### WHAT YOU ARE ASKED TO DO
Write out each line of the entries below that holds the word "congruence".
---------- LISTED ENTRIES
(** The round trip the other way under any rounding with relative error
    [u] and absolute error [eta] on results up to [big]. *)
Lemma rounded_round_trip_from_time
    (round : Q -> num) (u eta big g T D L : Q)
    (first : anchor) (rest : list anchor) (t : Q)
    (Hround : roundsWithin round u eta big)
    (Hu : (0 <= u /\ u <= 1 # 16)%Q)
    (Heta : (0 <= eta /\ eta <= u)%Q)
    (Hg : (0 < g)%Q) (Hetag : (eta <= u * g)%Q)
    (HbigT : (5 * T + 3 <= big)%Q) (HbigD : (5 * D + 3 <= big)%Q)
    (Hlen : (2 <= length (first :: rest))%nat)
    (Hfin : forallb finiteAnchor (first :: rest) = true)
    (Htime : gapsAtLeast time g (first :: rest) = true)
    (Hdist : gapsAtLeast dist g (first :: rest) = true)
    (HT : magnitudeWithin time T (first :: rest) = true)
    (HD : magnitudeWithin dist D (first :: rest) = true)
    (HL : slopesWithin L (map swapAnchor (first :: rest)) = true)
    (Hlo : (time first <? Fin t) = true)
    (Hhi : (Fin t <? time (last rest first)) = true) :
  exists d r : Q,
    interpolateDistanceForTime_fl round (first :: rest) (Fin t) = Normal (Fin d) /\
    distanceToTime_fl round (first :: rest) (Fin d) = Fin r /\
    (Qabs (r - t) <= 32 * (u * (T + L * D) + eta * (1 + L)))%Q.
Proof.
  cbn [gapsAtLeast slopesWithin map] in Htime, Hdist, HL.
  pose proof (gapsFrom_increasing time g rest Hg first Htime) as Hti.
  pose proof (gapsFrom_increasing dist g rest Hg first Hdist) as Hdi.
  assert (Hne : rest <> []) by (intros ->; simpl in Hlen; lia).
  assert (HT0 : (0 <= T)%Q /\ (0 <= D)%Q).
  { pose proof Hfin as Hfin0.
    cbn [forallb] in Hfin0. apply andb_true_iff in Hfin0. destruct Hfin0 as [Hff _].
    finite_anchor Hff ft fd Eft Efd.
    unfold magnitudeWithin in HT, HD. cbn [forallb] in HT, HD.
    apply andb_true_iff in HT, HD. destruct HT as [H1 _], HD as [H2 _].
    rewrite Eft in H1. rewrite Efd in H2.
    apply magnitude_Fin in H1, H2. split; lra. }
  destruct HT0 as [HT0 HD0].
  (* the exact round trip, on the anchors with time and distance exchanged *)
  destruct (scan_round_trip (map swapAnchor rest) (swapAnchor first) t)
    as (dq & rq & Hst & Hdlo & Hdhi & _ & Hsd & Hrq).
  { change (swapAnchor first :: map swapAnchor rest)
      with (map swapAnchor (first :: rest)).
    rewrite forallb_finite_swap. exact Hfin. }
  { rewrite increasingFrom_swap. exact Hdi. }
  { rewrite increasingFrom_swap. exact Hti. }
  { exact Hlo. }
  { rewrite last_map_swap. apply ltb_leb. exact Hhi. }
  rewrite <- scanTime_swap in Hst. rewrite <- scanDist_swap in Hsd.
  rewrite last_map_swap in Hdhi. cbn [swapAnchor time] in Hdlo, Hdhi.
  (* the distance at time [t], rounded, and the exact one *)
  destruct (interpolate_fl_error round u eta big Hround Hu Heta g Hg Hetag T D
              first rest t) as (d & x & Hd & Hx & Herr);
    try assumption; try lra.
  assert (Hx' : interpolateDistanceForTime (first :: rest) (Fin t) = Normal (Fin dq)).
  { unfold interpolateDistanceForTime. cbn [idx nth_error prop bind at_last].
    rewrite (ltb_not_geb _ _ Hlo : (Fin t <=? time first) = false).
    rewrite (ltb_not_geb _ _ Hhi).
    destruct rest as [|next rest']; [congruence|].
    change (length (first :: next :: rest') <? 2)%nat with false. cbv iota.
    rewrite Hst. reflexivity. }
  rewrite Hx in Hx'. injection Hx' as ->.
  (* the time at that distance, rounded, and the exact one *)
  destruct (distanceToTime_fl_error round u eta big Hround Hu Heta g Hg Hetag T D
              first rest d) as (r & e & Hr & He & Herr2);
    try assumption; try lra.
  destruct (distanceToTime_lipschitz L first rest d dq Hne Hfin Hdi HL
              (ltb_leb _ _ Hdlo) Hdhi) as (e' & q & He' & Hq & HL0 & Hlip).
  rewrite He in He'. injection He' as <-.
  rewrite Hsd in Hq. injection Hq as <-.
  exists d, r. split; [exact Hd|]. split; [exact Hr|].
  assert (Hstep : (L * Qabs (d - dq) <= L * (32 * (u * D + eta)))%Q) by nra.
  apply Qabs_le_iff in Herr2, Hlip. apply Qabs_le_iff. split; lra.
Qed.
(** * Reservoir sampling service: session store, identifier allocator and
      request handlers.

    A shallow embedding of [service/reservoir/state.go], [service/api] and the
    begin handler and jobs of [service/server], with the properties that the
    specification states about them. *)

From Stdlib Require Import ZArith Lia List NArith.
From stdpp Require Import base option list gmap strings.

Local Open Scope Z_scope.

(** ** Go machine integers

    [int] is the 64-bit signed type of the usual targets and [uint64] the
    64-bit unsigned one. Both wrap silently on overflow. *)

Module GoInt.

Definition max_int : Z := 2 ^ 63 - 1.
Definition min_int : Z := - 2 ^ 63.
Definition max_uint64 : Z := 2 ^ 64 - 1.

(** Two's-complement reduction of an integer to [int]. *)
Definition wrap_int (z : Z) : Z := (z + 2 ^ 63) mod 2 ^ 64 - 2 ^ 63.

(** Reduction of an integer to [uint64]. *)
Definition wrap_uint64 (z : Z) : Z := z mod 2 ^ 64.

(** [len] of a slice. *)
Definition len {A : Type} (l : list A) : Z := Z.of_nat (length l).

End GoInt.

Import GoInt.

(** ** [sync.RWMutex]

    The mutex word: whether a writer holds it, and how many readers do. The
    zero value is the free mutex. A mutex is a value type in Go: assigning it,
    or reading it out of a map, copies the word. *)

Module sync.

Record RWMutex : Type := mkRWMutex { writer : bool; readers : nat }.

Definition zero : RWMutex := mkRWMutex false 0.
(** * CPAB 1-D transformer (numpy backend): a shallow embedding

    The embedded program is [cpab/backend/numpy/transformer.py]: the
    closed-form and numeric integrators of a one-dimensional, continuous
    piecewise-affine velocity field and the closed-form derivative of the
    flow with respect to the field parameters.

    Numbers.  A numpy [float64] is modelled as an IEEE-754 value whose
    finite part is an exact real: rounding and overflow are abstracted,
    the special values (infinities, not-a-number) and the rules that
    create and propagate them are kept, because the source computes both
    branches of every [np.where] and relies on
    [np.seterr(divide="ignore", invalid="ignore")].  Zero is unsigned.

    Arrays.  A one-dimensional numpy array is a list; an elementwise
    operation is a [map]/[zipWith]; boolean-mask selection [a[m]] and
    masked assignment [a[m] = v] are [select] and [scatter].  Cell
    indices are [int32] in the source and integers here: the indices the
    program builds lie between [-1] and [nc]. *)

From Stdlib Require Import Reals Lra Lia ZArith List Bool.
Import ListNotations.

Local Open Scope R_scope.

(** ** Floating-point values *)

Inductive float : Type :=
| Fin (r : R)
| PInf
| NInf
| NaN.

Definition Rleb (a b : R) : bool := if Rle_dec a b then true else false.
Definition Rltb (a b : R) : bool := if Rlt_dec a b then true else false.
Definition Req_bool (a b : R) : bool := if Req_dec_T a b then true else false.

Definition ofZ (z : Z) : float := Fin (IZR z).

Definition fneg (x : float) : float :=
  match x with
  | Fin a => Fin (- a)
  | PInf => NInf
  | NInf => PInf
  | NaN => NaN
  end.

Definition fadd (x y : float) : float :=
  match x, y with
  | Fin a, Fin b => Fin (a + b)
  | NaN, _ | _, NaN => NaN
  | PInf, NInf | NInf, PInf => NaN
  | PInf, _ | _, PInf => PInf
  | NInf, _ | _, NInf => NInf
  end.

Definition fsub (x y : float) : float := fadd x (fneg y).

(** The infinity of the sign of [s * a], for a real [a]; [0 * inf] is
    invalid. *)
Definition inf_times (pos : bool) (a : R) : float :=
  if Req_bool a 0 then NaN
  else if Bool.eqb pos (Rltb 0 a) then PInf else NInf.

Definition fmul (x y : float) : float :=
  match x, y with
  | Fin a, Fin b => Fin (a * b)
  | NaN, _ | _, NaN => NaN
  | Fin a, PInf | PInf, Fin a => inf_times true a
  | Fin a, NInf | NInf, Fin a => inf_times false a
  | PInf, PInf | NInf, NInf => PInf
  | PInf, NInf | NInf, PInf => NInf
  end.

Definition fdiv (x y : float) : float :=
  match x, y with
  | Fin a, Fin b =>
      if Req_bool b 0
      then (if Req_bool a 0 then NaN else if Rltb 0 a then PInf else NInf)
      else Fin (a / b)
  | NaN, _ | _, NaN => NaN
  | Fin _, (PInf | NInf) => Fin 0
  | PInf, Fin b => if Rltb b 0 then NInf else PInf
  | NInf, Fin b => if Rltb b 0 then PInf else NInf
  | _, _ => NaN
  end.

(** [np.exp] and [np.log]. *)
Definition fexp (x : float) : float :=
  match x with
  | Fin a => Fin (exp a)
  | PInf => PInf
  | NInf => Fin 0
  | NaN => NaN
  end.

Definition flog (x : float) : float :=
  match x with
  | Fin a => if Rltb 0 a then Fin (ln a)
             else if Req_bool a 0 then NInf else NaN
  | PInf => PInf
  | NInf => NaN
  | NaN => NaN
  end.

(** [np.floor]. *)
Definition ffloor (x : float) : float :=
  match x with
  | Fin a => Fin (IZR (Zfloor a))
  | _ => x
  end.

(** Comparisons: every comparison with not-a-number is false. *)
Definition fle (x y : float) : bool :=
  match x, y with
  | Fin a, Fin b => Rleb a b
  | NaN, _ | _, NaN => false
  | NInf, _ | _, PInf => true
  | _, _ => false
  end.

Definition fge (x y : float) : bool := fle y x.

Definition feq (x y : float) : bool :=
  match x, y with
  | Fin a, Fin b => Req_bool a b
  | PInf, PInf | NInf, NInf => true
  | _, _ => false
  end.

(** [np.maximum], [np.minimum] (both propagate not-a-number) and
    [np.clip a lo hi = minimum (maximum a lo) hi]. *)
Definition fmaximum (x y : float) : float :=
  match x, y with
  | NaN, _ | _, NaN => NaN
  | _, _ => if fle x y then y else x
  end.
Lemma scans_back_str (s : string) : text_ok s = true -> scans_back (PyStr s).
Proof.
  intros H indent level rest k Hr Hk. cbn [iterencode].
  destruct k as [| k]; [simpl in Hk; lia |].
  destruct (scanstring_encoded s rest H) as (tail & -> & Ht).
  cbn [scan_once]. change (byte_of (chr 34) =? 34) with true.
  cbv iota. now rewrite Ht.
Qed.

Lemma ends_number_close (w : string) (c : ascii) (t : string) :
  blank w = true -> In (byte_of c) [93; 125; 44] ->
  ends_number (w ++ String c t).
Proof.
  intros Hw Hc. apply ends_number_blank; try exact Hw;
    simpl in Hc; unfold is_digit; lia.
Qed.

(** The items of a list, from the first item to the closing bracket. *)
Lemma array_items_join (indent : option nat) (lv : nat) (sepw closew : string)
    (items : list value) :
  Forall scans_back items ->
  forallb json_safe items = true ->
  items <> [] ->
  blank sepw = true -> blank closew = true ->
  forall rest n,
    (length items + list_sum (map fuel_of items) <= n)%nat ->
    array_items n (join (String "," sepw) (map (iterencode indent lv) items)
                     ++ closew ++ String "]" rest)
    = Scanned items rest.
Proof.
  intros Hall Hsafe Hne Hs Hc.
  induction Hall as [| x items Hx Hall IH]; [congruence |].
  intros rest n Hn. cbn [forallb] in Hsafe.
  apply andb_prop in Hsafe. destruct Hsafe as [Sx Sl].
  cbn [length map list_sum fold_right] in Hn.
  destruct n as [| g]; [lia |].
  destruct items as [| y items].
  - cbn [map join array_items].
    rewrite (Hx indent lv (closew ++ String "]" rest)%string g);
      [| apply ends_number_close; [exact Hc | simpl; auto] | lia].
    rewrite (skip_ws_blank closew _ Hc). reflexivity.
  - change (join (String "," sepw) (map (iterencode indent lv) (x :: y :: items)))
      with (iterencode indent lv x
              ++ String "," sepw
              ++ join (String "," sepw) (map (iterencode indent lv) (y :: items)))%string.
    rewrite !append_assoc. cbn [array_items].
    rewrite (Hx indent lv _ g);
      [| apply (ends_number_close "" ","); [reflexivity | simpl; auto] | lia].
    cbn [append skip_ws]. change (is_ws (byte_of ",")) with false. cbv iota.
    change (byte_of "," =? 93) with false. change (byte_of "," =? 44) with true.
    cbv iota. rewrite (skip_ws_blank sepw _ Hs).
    assert (Hst : starts (join (String "," sepw)
                            (map (iterencode indent lv) (y :: items))
                          ++ closew ++ String "]" rest)
                    (fun b => b <> 93 /\ b <> 125)).
    { apply starts_app. cbn [forallb] in Sl. apply andb_prop in Sl.
      destruct items; cbn [map join];
        [| apply starts_app]; apply iterencode_starts, Sl. }
    rewrite (skip_ws_starts _ _ Hst).
    rewrite IH; [reflexivity | exact Sl | discriminate |].
    cbn [length map list_sum fold_right] in Hn |- *. lia.
Qed.

(** The items of a dict, from after the opening quote of the first key to
    the closing bracket. *)
Lemma object_items_join (indent : option nat) (lv : nat) (sepw closew : string)
    (d : list (string * value)) :
  Forall (fun kv => scans_back (snd kv)) d ->
  forallb (fun kv => text_ok (fst kv) && json_safe (snd kv)) d = true ->
  d <> [] ->
  blank sepw = true -> blank closew = true ->
  forall rest n,
    (length d + list_sum (map (fun kv => fuel_of (snd kv)) d) <= n)%nat ->
    exists tail,
      (join (String "," sepw)
         (map (fun kv => encode_basestring_ascii (fst kv) ++ ": "
                           ++ iterencode indent lv (snd kv)) d)
         ++ closew ++ String "}" rest)%string
      = String (chr 34) tail
      /\ object_items n tail = Scanned d rest.
Proof.
  intros Hall Hsafe Hne Hs Hc.
  induction Hall as [| [k x] d Hx Hall IH]; [congruence |].
  intros rest n Hn. cbn [forallb fst snd] in Hsafe.
  apply andb_prop in Hsafe. destruct Hsafe as [Sx Sl].
  apply andb_prop in Sx. destruct Sx as [Sk Sx].
  cbn [length map list_sum fold_right fst snd] in Hn. cbn [snd] in Hx.
  destruct n as [| g]; [lia |].
  assert (Colon : forall R g',
             (fuel_of x <= g')%nat -> ends_number R ->
             scan_once g' (skip_ws (String " " (iterencode indent lv x ++ R)))
             = Scanned x R).
  { intros R g' Hg HR. cbn [skip_ws]. change (is_ws (byte_of " ")) with true.
    cbv iota.
    rewrite (skip_ws_starts _ _ (starts_app _ R _ (iterencode_starts indent lv x Sx))).
    now apply Hx. }
  destruct d as [| kv2 d].
  - cbn [map join fst snd]. rewrite !append_assoc.
    destruct (scanstring_encoded k
                (": " ++ iterencode indent lv x ++ closew ++ String "}" rest) Sk)
      as (tail & E & Ht).
    exists tail. split; [exact E |].
    cbn [object_items]. rewrite Ht. cbn [append skip_ws].
    change (is_ws (byte_of ":")) with false. cbv iota.
    change (negb (byte_of ":" =? 58)) with false. cbv iota.
    rewrite Colon; [| lia | apply ends_number_close; [exact Hc | simpl; auto]].
    rewrite (skip_ws_blank closew _ Hc). reflexivity.
  - destruct (IH Sl ltac:(discriminate) rest g) as (tail' & E' & Ho).
    { cbn [length map list_sum fold_right fst snd] in Hn |- *. lia. }
    change (join (String "," sepw)
              (map (fun kv => encode_basestring_ascii (fst kv) ++ ": "
                                ++ iterencode indent lv (snd kv))
                 ((k, x) :: kv2 :: d)))
      with ((encode_basestring_ascii k ++ ": " ++ iterencode indent lv x)
              ++ String "," sepw
              ++ join (String "," sepw)
                   (map (fun kv => encode_basestring_ascii (fst kv) ++ ": "
                                     ++ iterencode indent lv (snd kv))
                      (kv2 :: d)))%string.
    rewrite !append_assoc. rewrite E'.
    destruct (scanstring_encoded k
                (": " ++ iterencode indent lv x
                   ++ String "," (sepw ++ String (chr 34) tail')) Sk)
      as (tail & E & Ht).
    exists tail. split; [exact E |].
    cbn [object_items]. rewrite Ht. cbn [append skip_ws].
    change (is_ws (byte_of ":")) with false. cbv iota.
    change (negb (byte_of ":" =? 58)) with false. cbv iota.
    rewrite Colon;
      [| lia | apply (ends_number_close "" ","); [reflexivity | simpl; auto]].
    cbn [skip_ws]. change (is_ws (byte_of ",")) with false. cbv iota.
    change (byte_of "," =? 125) with false. change (byte_of "," =? 44) with true.
    cbv iota. rewrite (skip_ws_blank sepw _ Hs). cbn [skip_ws].
    change (is_ws (byte_of (chr 34))) with false. cbv iota.
    change (byte_of (chr 34) =? 34) with true. cbv iota.
    now rewrite Ho.
Qed.

Lemma forallb_Forall_scans_back (l : list value) :
  Forall (fun v => json_safe v = true -> ints_within_limit v = true ->
                   scans_back v) l ->
  forallb json_safe l = true -> forallb ints_within_limit l = true ->
  Forall scans_back l.
Proof.
  induction 1 as [| x l Hx _ IH]; intros H L; constructor;
    cbn [forallb] in H, L; apply andb_prop in H; destruct H as [H1 H2];
    apply andb_prop in L; destruct L as [L1 L2]; auto.
Qed.

Lemma forallb_Forall_scans_back_items (d : list (string * value)) :
  Forall (fun kv => json_safe (snd kv) = true ->
                    ints_within_limit (snd kv) = true -> scans_back (snd kv)) d ->
  forallb (fun kv => text_ok (fst kv) && json_safe (snd kv)) d = true ->
  forallb (fun kv => ints_within_limit (snd kv)) d = true ->
  Forall (fun kv => scans_back (snd kv)) d.
Proof.
  induction 1 as [| x l Hx _ IH]; intros H L; constructor;
    cbn [forallb] in H, L; apply andb_prop in H; destruct H as [H1 H2];
    apply andb_prop in L; destruct L as [L1 L2];
    apply andb_prop in H1; destruct H1 as [_ H1]; auto.
Qed.

(** Every safe value whose ints are within the limit is scanned back from
    its printed form, whatever the indent. *)
Lemma scans_back_safe (v : value) :
  json_safe v = true -> ints_within_limit v = true -> scans_back v.
Proof.
  induction v as [| b | n | l | s | l IH | d IH] using value_nested_ind;
    intros Hs Hlim.
  - intros indent level rest n _ Hn. destruct n; [simpl in Hn; lia | reflexivity].
  - intros indent level rest n _ Hn.
    destruct n; [simpl in Hn; lia |]. destruct b; reflexivity.
  - now apply scans_back_int.
  - discriminate.
  - now apply scans_back_str.
  - cbn [json_safe] in Hs. cbn [ints_within_limit] in Hlim.
    pose proof (forallb_Forall_scans_back l IH Hs Hlim) as Hall.
    intros indent level rest n Hr Hn. cbn [fuel_of] in Hn.
    destruct n as [| g]; [lia |].
    destruct l as [| x l]; [reflexivity |].
    destruct (separator_shape indent (S level)) as (sepw & Esep & Bsep).
    change (iterencode indent level (PyList (x :: l)))
      with ("[" ++ newline_indent indent (S level)
              ++ join (separator indent (S level))
                   (map (iterencode indent (S level)) (x :: l))
              ++ newline_indent indent level ++ "]")%string.
    rewrite Esep, !append_assoc. cbn [append scan_once].
    change (byte_of "[" =? 34) with false. change (byte_of "[" =? 123) with false.
    change (byte_of "[" =? 91) with true. cbv iota.
    rewrite (skip_ws_blank _ _ (blank_newline_indent indent (S level))).
    assert (Hst : starts (join (String "," sepw)
                            (map (iterencode indent (S level)) (x :: l))
                          ++ newline_indent indent level ++ String "]" rest)
                    (fun b => b <> 93 /\ b <> 125)).
    { apply starts_app. cbn [forallb] in Hs. apply andb_prop in Hs.
      destruct l; cbn [map join];
        [| apply starts_app]; apply iterencode_starts, Hs. }
    rewrite (skip_ws_starts _ _ Hst).
    pose proof (array_items_join indent (S level) sepw
                  (newline_indent indent level) (x :: l) Hall Hs
                  ltac:(discriminate) Bsep (blank_newline_indent indent level)
                  rest g ltac:(lia)) as A.
    destruct Hst as (c & t & E & _ & N93 & _). rewrite E in A |- *.
    apply Z.eqb_neq in N93. rewrite N93. now rewrite A.
  - cbn [json_safe] in Hs. apply andb_prop in Hs. destruct Hs as [Hd Hs].
    cbn [ints_within_limit] in Hlim.
    pose proof (forallb_Forall_scans_back_items d IH Hs Hlim) as Hall.
    intros indent level rest n Hr Hn. cbn [fuel_of] in Hn.
    destruct n as [| g]; [lia |].
    destruct d as [| kv d]; [reflexivity |].
    destruct (separator_shape indent (S level)) as (sepw & Esep & Bsep).
    change (iterencode indent level (PyDict (kv :: d)))
      with ("{" ++ newline_indent indent (S level)
              ++ join (separator indent (S level))
                   (map (fun kv => encode_basestring_ascii (fst kv) ++ ": "
                                     ++ iterencode indent (S level) (snd kv))
                      (kv :: d))
              ++ newline_indent indent level ++ "}")%string.
    rewrite Esep, !append_assoc. cbn [append scan_once].
    change (byte_of "{" =? 34) with false. change (byte_of "{" =? 123) with true.
    cbv iota.
    rewrite (skip_ws_blank _ _ (blank_newline_indent indent (S level))).
    destruct (object_items_join indent (S level) sepw
                (newline_indent indent level) (kv :: d) Hall Hs
                ltac:(discriminate) Bsep (blank_newline_indent indent level)
                rest g ltac:(lia)) as (tail & E & Ho).
    cbn [append] in E. rewrite E.
    cbn [skip_ws]. change (is_ws (byte_of (chr 34))) with false.
    cbv iota. change (byte_of (chr 34) =? 125) with false.
    change (byte_of (chr 34) =? 34) with true. cbv iota.
    rewrite Ho. now rewrite (dict_distinct _ Hd).
Qed.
--------------------
### ANSWER TO THIS EXERCISE
    destruct rest as [|next rest']; [congruence|].
  induction Hall as [| x items Hx Hall IH]; [congruence |].
  induction Hall as [| [k x] d Hx Hall IH]; [congruence |].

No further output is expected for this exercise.